- Born: February 13, 1818 East Hanover, Pennsylvania, US
- Died: October 14, 1864 (aged 46) St. Louis, Missouri
- Place of burial: Ferncliff Cemetery, Springfield, Ohio
- Allegiance: United States Union
- Branch: US Army Union Army
- Service years: 1861-1864
- Rank: Colonel
- Unit: 15th U.S. Infantry
- Commands: 13th U.S. Infantry
- Conflicts: American Civil War Battle of Chickamauga;
- Relations: George K. Sanderson

= John P. Sanderson =

American politician

For the political leader in Florida see John Pease Sanderson
John Phillip Sanderson (February 13, 1818 – October 14, 1864) was a soldier, influential politician, lawyer, author, newspaper editor, and member of the Pennsylvania General Assembly. He is probably most well known for his exposé of the secret political organization known as the Knights of the Golden Circle, which led to its demise.

==Lawyer==
Sanderson was admitted to the bar in 1839. He practiced law in Philadelphia from about 1848–1861.

==Author and editor==
Sanderson was the author of Views and Opinions of American Statesmen on Foreign Immigration (Philadelphia, 1843), and Republican Landmarks (1850). He edited & published the weekly Demokratischer Whig starting in 1843, and the Anti-Masonic weekly, Der Libanon Demokrat from 1844 to 1848. He was then the editor of the Philadelphia Daily News from 1848 to 1856.

==Politician==
Sanderson was elected to the Pennsylvania State House of Representatives in 1845 and to the Pennsylvania State Senate in 1847. He was the state chairman of the Know-Nothing Party, when it renamed itself the American Party in 1855.

===United States presidential election of 1856===
Hopes that the Pennsylvania fusion ticket would prevent Buchanan's victory, were dashed when John P. Sanderson, the Know-Nothing Party's state chairman, announced that the original slate of the American Party electors would remain in the field, thereby diluting the strength of the "Union" fusionist ticket. Former president Millard Fillmore's "Know-Nothing" candidacy helping James Buchanan to defeat John C. Frémont, the first Republican candidate in the 1856 United States presidential election.

===United States presidential election of 1860===
Sanderson was one of the Pennsylvania delegates to the 1860 Republican National Convention at Chicago. He was one of Simon Cameron's confidential advisers. Sanderson, in conference with Judge David Davis, who most prominently represented the Lincoln interest, came to a practical agreement on the night before the balloting that Pennsylvania's vote after a complimentary ballot for Cameron be cast for Lincoln, and that Lincoln should give Cameron a cabinet position. The casting of Pennsylvania's vote for Abraham Lincoln on the second ballot was one of the facts that contributed most toward Lincoln's nomination for the 1860 United States presidential election.

==Soldier==
When Cameron was named Secretary of War in President Abraham Lincoln's cabinet, Sanderson was appointed chief clerk of the War Department on March 4, 1861. He resigned from that position to become lieutenant colonel of his son George K. Sanderson's regiment the 15th U.S. Infantry on May 14, 1861. He reported to Newport Barracks and assumed command of the regiment's headquarters.

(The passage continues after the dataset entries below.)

(* ===== verification/Buffer.v ===== *)
(** * The page's publish buffer ([surface/kernel/src/publish_buffer.rs])

    One activation of a component on a surface page publishes into one buffer: the gate of
    [Budget] with the page's own checks around it, and the entries it accepted. Nothing
    leaves before the activation returns ok; then [take] hands over what [flush.rs] sends.
    [BufferRun] drives a buffer through any sequence of calls a component can make;
    [BufferProps] proves that the buffer and its gate never disagree and that what an ok
    activation flushes is a batch the protocol's law admits. *)

From S2P Require Import Prelude Envelope Ring Cursor Deferred RingCore Budget Activation Proto AttachStore Text.

#[local] Open Scope N_scope.
#[local] Open Scope list_scope.

(** [format!("{s:?}")] of a text. *)
Class DebugStr := debug_str : string → string.

Module Buffer.
Import Envelope Proto Store Budget.

(** *** Addresses a page may bind ([surface/schema/src/lib.rs]) *)

(** [surface_bindable]. *)
Definition surface_bindable (s : ChannelScheme) : bool :=
  match s with
  | Brenn | Ephemeral | Local => true
  | Mqtt | Webhook | PwaPush => false
  end.

(** [surface_bindable_address]. *)
Definition surface_bindable_address (channel : string) : bool :=
  match scheme_of channel with Some s => surface_bindable s | None => false end.

(** [channel_is_transportable]. *)
Definition channel_is_transportable (channel : string) : panics bool :=
  _ ← rust_assert (surface_bindable_address channel) "surface client: unbindable channel address reached the kernel";
  caps ← rust_expect (channel_capabilities channel) "every surface-bindable scheme carries capabilities";
  Returns (transportable caps).

(** *** Reports ([outbound.rs]) *)

Definition MARKER : string := "…[truncated]".
Definition MAX_PORT_NAME_REPORT_BYTES : N := 256.

(** The loop of [truncate_report_field]: back to a character boundary. *)
Fixpoint boundary_at_most (b : Text.bytes) (e : nat) : nat :=
  match e with
  | O => O
  | S e' => if Text.is_char_boundary b e then e else boundary_at_most b e'
  end.

(** [truncate_report_field]. *)
Definition truncate_report_field (value : string) (cap : N) : panics string :=
  _ ← rust_assert (str_len MARKER <? cap) "surface client: report-field cap is smaller than the truncation marker";
  Returns (if str_len value <=? cap then value
           else let b := Text.str value in
                Text.unstr (take (boundary_at_most b (N.to_nat (cap - str_len MARKER))) b) +:+ MARKER).

(** [port_for_report]. *)
Definition port_for_report `{DebugStr} (port : string) : panics string :=
  truncate_report_field (debug_str port) MAX_PORT_NAME_REPORT_BYTES.

(** *** What a component is told ([surface/contract/src/lib.rs]) *)

(** [PublishError], [DeferError], [CallError]. *)
Inductive PublishError := PublishNotPermitted | PublishInvalidPayload | PublishQuota.
Inductive DeferError := DeferNotPermitted | DeferOutOfRange | DeferQuota | DeferInvalidTime.
Inductive CallError :=
| CallNotPermitted
| CallUnwired
| CallWasRefused
| CallHasFailed
| CallInvalidPayload (fault : PayloadFault)
| CallQuota.

(** [PortFault<E>]. *)
Inductive PortFault (E : Type) := FaultRefused (e : E) | Undeclared (port : string).
Arguments FaultRefused {E}.
Arguments Undeclared {E}.

(** [publish_error]. *)
Definition publish_error (r : GateRefusal) : PortFault PublishError :=
  FaultRefused (match publish_refusal_kind r with
                | InvalidPayload _ => PublishInvalidPayload
                | PublishQuotaExceeded => PublishQuota
                end).

(** [call_error]; the account it gives of a bad payload is left as the fault. *)
Definition call_error (r : GateRefusal) : CallError :=
  match publish_refusal_kind r with
  | InvalidPayload fault => CallInvalidPayload fault
  | PublishQuotaExceeded => CallQuota
  end.

(** [defer_error]. *)
Definition defer_error (r : GateRefusal) : PortFault DeferError :=
  FaultRefused (match defer_refusal_kind r with
                | InvalidDeliverAfter => DeferInvalidTime
                | DeferQuotaExceeded => DeferQuota
                end).

(** *** Data *)

(** [BufferedPublish]. *)
Record BufferedPublish := mkBuffered {
  bf_port : string;
  bf_channel : string;
  bf_body : string;
  bf_urgency : Urgency;
  bf_urgency_override : option Urgency;
  bf_deliver_after : option N;
}.

(** [BufferedDeferOp]. *)
Record BufferedDeferOp (Uuid : Type) := mkBufferedOp {
  bo_port : string;
  bo_channel : string;
  bo_message_id : Uuid;
  bo_kind : DeferOp;
}.
Arguments mkBufferedOp {Uuid}.
Arguments bo_port {Uuid}.
Arguments bo_channel {Uuid}.
Arguments bo_message_id {Uuid}.
Arguments bo_kind {Uuid}.

(** [BufferedFlush]. *)
Record BufferedFlush (Uuid : Type) := mkBufferedFlush {
  bfl_publishes : list BufferedPublish;
  bfl_defer_ops : list (BufferedDeferOp Uuid);
  bfl_carry : gmap string N;
}.
Arguments mkBufferedFlush {Uuid}.
Arguments bfl_publishes {Uuid}.
Arguments bfl_defer_ops {Uuid}.
Arguments bfl_carry {Uuid}.

(** [OutputSpec]. *)
Record OutputSpec := mkOutput { out_channel : string; out_default_urgency : Urgency }.

(** [PublishBuffer]. *)
Record PublishBuffer (Uuid : Type) := mkBuffer {
  outputs : gmap string OutputSpec;
  declared_out_ports : gset string;
  gate : ActivationGate string;
  deferred_ids : gmap string (list Uuid);
  buf_entries : list BufferedPublish;
  defer_ops : list (BufferedDeferOp Uuid);
}.
Arguments mkBuffer {Uuid}.
Arguments outputs {Uuid}.
Arguments declared_out_ports {Uuid}.
Arguments gate {Uuid}.
Arguments deferred_ids {Uuid}.
Arguments buf_entries {Uuid}.
Arguments defer_ops {Uuid}.

(** [Admission]. *)
Inductive Admission := Buffered | Dropped.

(** [Admission::of]. *)
Definition admission_of (before after : N) : Admission := if before <? after then Dropped else Buffered.

Section buffer.
Context {Uuid DateTime : Type} `{Chrono DateTime} `{DebugStr}.
Implicit Types (b : PublishBuffer Uuid).

Definition with_gate b (g : ActivationGate string) : PublishBuffer Uuid :=
  mkBuffer (outputs b) (declared_out_ports b) g (deferred_ids b) (buf_entries b) (defer_ops b).
Definition push_entry b (e : BufferedPublish) : PublishBuffer Uuid :=
  mkBuffer (outputs b) (declared_out_ports b) (gate b) (deferred_ids b) (buf_entries b ++ [e]) (defer_ops b).
Definition push_op b (o : BufferedDeferOp Uuid) : PublishBuffer Uuid :=
  mkBuffer (outputs b) (declared_out_ports b) (gate b) (deferred_ids b) (buf_entries b) (defer_ops b ++ [o]).

(** [PublishBuffer::new]. *)
Definition buffer_new (outs : gmap string OutputSpec) (declared : gset string) (sink_mt : gmap string N)
    (max_body : N) (parked : gmap string (list Uuid)) : PublishBuffer Uuid :=
  mkBuffer outs declared (gate_new max_body sink_mt) parked [] [].

(** The bytes an edit's replacement body charges. *)
Definition edit_charge (k : DeferOp) : N :=
  match k with OpEdit (Some body) _ => str_len body | _ => 0 end.

(** The two sums of [batch_charge]. *)
Definition sum_charge {A} (channel_of : A → string) (charge : A → N) (l : list A) : panics N :=
  foldl (λ acc x,
    n ← acc;
    t ← channel_is_transportable (channel_of x);
    Returns (if (t : bool) then u64_add n (charge x) else n)) (Returns 0) l.

(** [PublishBuffer::batch_charge]. *)
Definition batch_charge b : panics N :=
  entries ← sum_charge bf_channel (λ e, u64_add (str_len (bf_channel e)) (str_len (bf_body e))) (buf_entries b);
  ops ← sum_charge bo_channel (λ o, u64_add (str_len (bo_channel o)) (edit_charge (bo_kind o))) (defer_ops b);
  Returns (u64_add entries ops).

(** [PublishBuffer::overruns_batch_budget]. *)
Definition overruns_batch_budget b (channel : string) (charge : N) : panics bool :=
  t ← channel_is_transportable channel;
  if negb t then Returns false
  else n ← batch_charge b; Returns (max_body_bytes (gate b) <? u64_add n charge).

(** [PublishBuffer::dropped]. *)
Definition buffer_dropped b : N := dropped (gate b).

(** [PublishBuffer::admit_call]. *)
Definition admit_call b (payload : string) : PublishBuffer Uuid * result unit CallError :=
  let '(g, r) := charge_call (gate b) in
  let b := with_gate b g in
  match r with
  | Err e => (b, Err (call_error e))
  | Ok _ =>
      let cap := max_body_bytes g in
      if negb (Activation.within_body_cap payload cap) then (b, Err (call_error (BodyTooLarge (str_len payload) cap)))
      else (b, Ok ())
  end.

(** [PublishBuffer::publish_unwired]. *)
Definition publish_unwired b (port body : string) (deliver_after : option N)
    : panics (PublishBuffer Uuid * result unit (PortFault PublishError)) :=
  if negb (bool_decide (port ∈ declared_out_ports b)) then
    name ← port_for_report port; Returns (b, Err (Undeclared name))
  else
    let '(g, r) := admit_publish_without_sink (gate b) (str_len body) deliver_after 0 in
    Returns (with_gate b g, match r with Ok _ => Ok () | Err e => Err (publish_error e) end).

(** [PublishBuffer::publish_inner]. *)
Definition publish_inner b (port body : string) (urgency_override : option Urgency) (deliver_after : option N)
    : panics (PublishBuffer Uuid * result unit (PortFault PublishError)) :=
  let '(g, r) := charge_call (gate b) in
  let b := with_gate b g in
  match r with
  | Err e => Returns (b, Err (publish_error e))
  | Ok _ =>
      match outputs b !! port with
      | None => publish_unwired b port body deliver_after
      | Some spec =>
          let urgency := default (out_default_urgency spec) urgency_override in
          let charge := u64_add (str_len (out_channel spec)) (str_len body) in
          over ← (if str_len body <=? max_body_bytes (gate b) then overruns_batch_budget b (out_channel spec) charge
                  else Returns false);
          if (over : bool) then Returns (b, Err (FaultRefused PublishQuota))
          else
            '(g, r) ← admit_publish (gate b) (mkCheck port (str_len body) deliver_after 0);
            match r with
            | Err e => Returns (with_gate b g, Err (publish_error e))
            | Ok _ =>
                Returns (push_entry (with_gate b g)
                           (mkBuffered port (out_channel spec) body urgency urgency_override deliver_after), Ok ())
            end
      end
  end.

(** [PublishBuffer::publish], [publish_deferred], [publish_with_urgency]. *)
Definition buffer_publish b (port body : string) := publish_inner b port body None None.
Definition publish_deferred b (port body : string) (deliver_after : N) := publish_inner b port body None (Some deliver_after).
Definition publish_with_urgency b (port body : string) (u : Urgency) := publish_inner b port body (Some u) None.

(** [PublishBuffer::defer_inner]. *)
Definition defer_inner b (port : string) (index : N) (kind : DeferOp)
    : panics (PublishBuffer Uuid * result unit (PortFault DeferError)) :=
  match check_deliver_after (DateTime := DateTime) (match kind with OpEdit _ da => da | OpCancel => None end) with
  | Err e => Returns (b, Err (defer_error e))
  | Ok _ =>
      let '(g, r) := charge_call (gate b) in
      let b := with_gate b g in
      match r with
      | Err e => Returns (b, Err (defer_error e))
      | Ok _ =>
          match outputs b !! port with
          | None =>
              if negb (bool_decide (port ∈ declared_out_ports b)) then
                name ← port_for_report port; Returns (b, Err (Undeclared name))
              else Returns (b, Err (FaultRefused DeferOutOfRange))
          | Some spec =>
              match (ids ← deferred_ids b !! port; ids !! N.to_nat index) with
              | None => Returns (b, Err (FaultRefused DeferOutOfRange))
              | Some message_id =>
                  let edit_body_len := match kind with OpEdit (Some body) _ => Some (str_len body) | _ => None end in
                  let charge := u64_add (str_len (out_channel spec)) (default 0 edit_body_len) in
                  over ← (if match edit_body_len with Some l => l <=? max_body_bytes (gate b) | None => true end
                          then overruns_batch_budget b (out_channel spec) charge else Returns false);
                  if (over : bool) then Returns (b, Err (FaultRefused DeferQuota))
                  else
                    let '(g, r) := admit_op (gate b) edit_body_len in
                    match r with
                    | Err e => Returns (with_gate b g, Err (defer_error e))
                    | Ok _ => Returns (push_op (with_gate b g) (mkBufferedOp port (out_channel spec) message_id kind), Ok ())
                    end
              end
          end
      end
  end.

(** [PublishBuffer::defer_cancel], [PublishBuffer::defer_edit]. *)
Definition defer_cancel b (port : string) (index : N) := defer_inner b port index OpCancel.
Definition defer_edit b (port : string) (index : N) (body : option string) (deliver_after : option N) :=
  defer_inner b port index (OpEdit body deliver_after).

(** [PublishBuffer::len]. *)
Definition buffer_len b : N := len (buf_entries b).

(** [PublishBuffer::take]. *)
Definition buffer_take b : panics (BufferedFlush Uuid) :=
  _ ← rust_assert (entries (gate b) =? u64_add (len (buf_entries b)) (dropped (gate b)))
        "every buffered publish must have been admitted by the gate";
  Returns (mkBufferedFlush (buf_entries b) (defer_ops b) (into_sinks (gate b))).

(** [PublishBuffer::into_carry]. *)
Definition into_carry b : gmap string N := into_sinks (gate b).

(** *** What an ok activation sends ([flush.rs]) *)

(** [wire_op]. *)
Definition wire_op (o : BufferedDeferOp Uuid) : BatchDeferredOp Uuid :=
  mkDeferredOp (bo_channel o) (bo_message_id o)
    (match bo_kind o with OpCancel => Cancel | OpEdit body da => Edit body da end).

(** The transportable entry of [route_publishes]. *)
Definition wire_entry (e : BufferedPublish) : BatchEntry :=
  mkEntry (bf_channel e) (bf_body e) (bf_urgency e) (bf_deliver_after e).
End buffer.
End Buffer.

(** ** Sequences of component calls *)
Module BufferRun.
Import Envelope Proto Store Budget GateRun Buffer.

Sanderson was appointed colonel of the 13th U.S. Infantry on July 4, 1863, and soon after accepted a position as an aide to Major General William Rosecrans on the staff of the Army of the Cumberland, where he served during the Battle of Chickamauga. After Rosecrans was relieved of his command Sanderson went with him.

When Rosecrans took command of the Department of the Missouri late in January 1864, he brought Sanderson with him as Provost Marshal General of the Department of the Missouri. An assistant to Secretary of War Edwin M. Stanton, Charles A. Dana, accused Colonel Sanderson of cowardice at the Battle of Chickamauga. This initially held up Congressional approval of his appointment, but Rosecrans soundly refuted this, saying that he "believe[d] the charges to be maliciously false and without the shadow of foundation." l

Colonel Sanderson served in this position until his death after a month's illness at St. Louis, Missouri on October 14, 1864.

Sanderon's most important public service was the full exposition that he made during the civil war of the secret political organization in the northern and western states, known as the "Knights of the Golden Circle" or the "Order of American knights." His exposure of this organization led to the breaking up of that order.